_Work required_.
Give back, exactly as written, the lines from the beginning of the listing through the one that contains "by eapply moved_trans.".

== Data

Lemma slpt_rollback_ok t0 n0 t n links w :
  tree t0 n0 leaves → linked t0 n0 t n links → mem_ok (memory w) → T w = t →
  wp (mfor (rev links) rollback_link) (λ _ w', moved w w' t0)
    (λ _ w', ∃ t' n', moved w w' t' ∧ grown n0 t' n') w.
Proof.
  intros Ht0 Hlk. revert w. induction Hlk as [|t n links p f l i c Hlk IH Hp Hf Hl0 Hi Hlen Hnone Hc' Hok Hret];
    intros w Hw HT; [simpl; rewrite wp_ret, <-HT; by apply moved_refl|].
  rewrite rev_app_distr. cbn [rev app mfor]. rewrite wp_bind. eapply wp_mono.
  - eapply (rollback_link_ok n0 t n p f l i c); try done. by eapply linked_grown.
  - intros [] w1 Hm1. eapply wp_mono; [apply IH; apply Hm1| |].
    + intros [] w2 Hm2. by eapply moved_trans.
    + intros e w2 (t' & n' & Hm2 & Hg2). exists t', n'. split; [by eapply moved_trans|done].
  - done.
Qed.

(** ** Known frames *)

Lemma existsb_take f k (l : list Z) :
  existsb (Z.eqb f) (take k l) = true ↔ ∃ j, (j < k)%nat ∧ l !! j = Some f.
Proof.
  rewrite existsb_exists. split.
  - intros (x & Hx & ->%Z.eqb_eq). apply list_elem_of_In, list_elem_of_lookup in Hx as [j Hj].
    apply lookup_take_Some in Hj as [? ?]. eauto.
  - intros (j & Hj & Hl). exists f. split; [|apply Z.eqb_refl].
    apply list_elem_of_In, list_elem_of_lookup. exists j. by apply lookup_take_Some.
Qed.

Definition slot_retains (f : Z) (s : MappingSlot.t) : Prop :=
  ∃ r k, MappingSlot.record s = Some r ∧ (k < retained_depth a r)%nat ∧ rframes r !! k = Some f.

Lemma slots_know_ok {X E} f l (Q : bool → X → Prop) (R : E → X → Prop) x :
  Forall (λ s, ∀ r, MappingSlot.record s = Some r → record_ok a r) l →
  (∀ b : bool, b = true ↔ Exists (slot_retains f) l → Q b x) → wp (slots_know f l) Q R x.
Proof.
  pose proof (cfg_levels _ Hc) as Hlv. unfold MAXIMUM_LEVELS in Hlv.
  induction l as [|s l IH]; intros Hall HQ.
  - simpl. rewrite wp_ret. apply HQ. by rewrite Exists_nil.
  - apply Forall_cons in Hall as [Hs Hall]. simpl. destruct (MappingSlot.record s) as [r|] eqn:Hr.
    + pose proof (Hs r eq_refl) as Hok. pose proof (rec_cleanup _ _ Hok). pose proof (rec_frames _ _ Hok) as Hlen.
      rewrite (rec_depth _ _ Hok). change (PagePath.frames (MappingRecord.path r)) with (rframes r).
      rewrite !wp_bind. apply wp_sub; [lia|]. rewrite !wp_bind.
      apply wp_slice_to; [rewrite Hlen; unfold MAXIMUM_LEVELS; lia|].
      destruct (existsb _ _) eqn:Hex.
      * rewrite wp_ret. apply HQ. split; [intros _|done]. left.
        apply existsb_take in Hex as (j & Hj & Hf). by exists r, j.
      * apply IH; [done|]. intros b Hb. apply HQ. rewrite Exists_cons, Hb. split; [by right|].
        intros [(r' & k & Hr' & Hk & Hf)|?]; [|done]. simplify_eq.
        assert (existsb (Z.eqb f) (take (retained_depth a r) (rframes r)) = true) as Ht by (apply existsb_take; eauto).
        unfold retained_depth in Ht. congruence.
    + apply IH; [done|]. intros b Hb. apply HQ. rewrite Exists_cons, Hb. split; [by right|].
      intros [(r' & k & Hr' & _)|?]; [congruence|done].
Qed.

====

_Written reply_.
Lemma slpt_rollback_ok t0 n0 t n links w :
  tree t0 n0 leaves → linked t0 n0 t n links → mem_ok (memory w) → T w = t →
  wp (mfor (rev links) rollback_link) (λ _ w', moved w w' t0)
    (λ _ w', ∃ t' n', moved w w' t' ∧ grown n0 t' n') w.
Proof.
  intros Ht0 Hlk. revert w. induction Hlk as [|t n links p f l i c Hlk IH Hp Hf Hl0 Hi Hlen Hnone Hc' Hok Hret];
    intros w Hw HT; [simpl; rewrite wp_ret, <-HT; by apply moved_refl|].
  rewrite rev_app_distr. cbn [rev app mfor]. rewrite wp_bind. eapply wp_mono.
  - eapply (rollback_link_ok n0 t n p f l i c); try done. by eapply linked_grown.
  - intros [] w1 Hm1. eapply wp_mono; [apply IH; apply Hm1| |].
    + intros [] w2 Hm2. by eapply moved_trans.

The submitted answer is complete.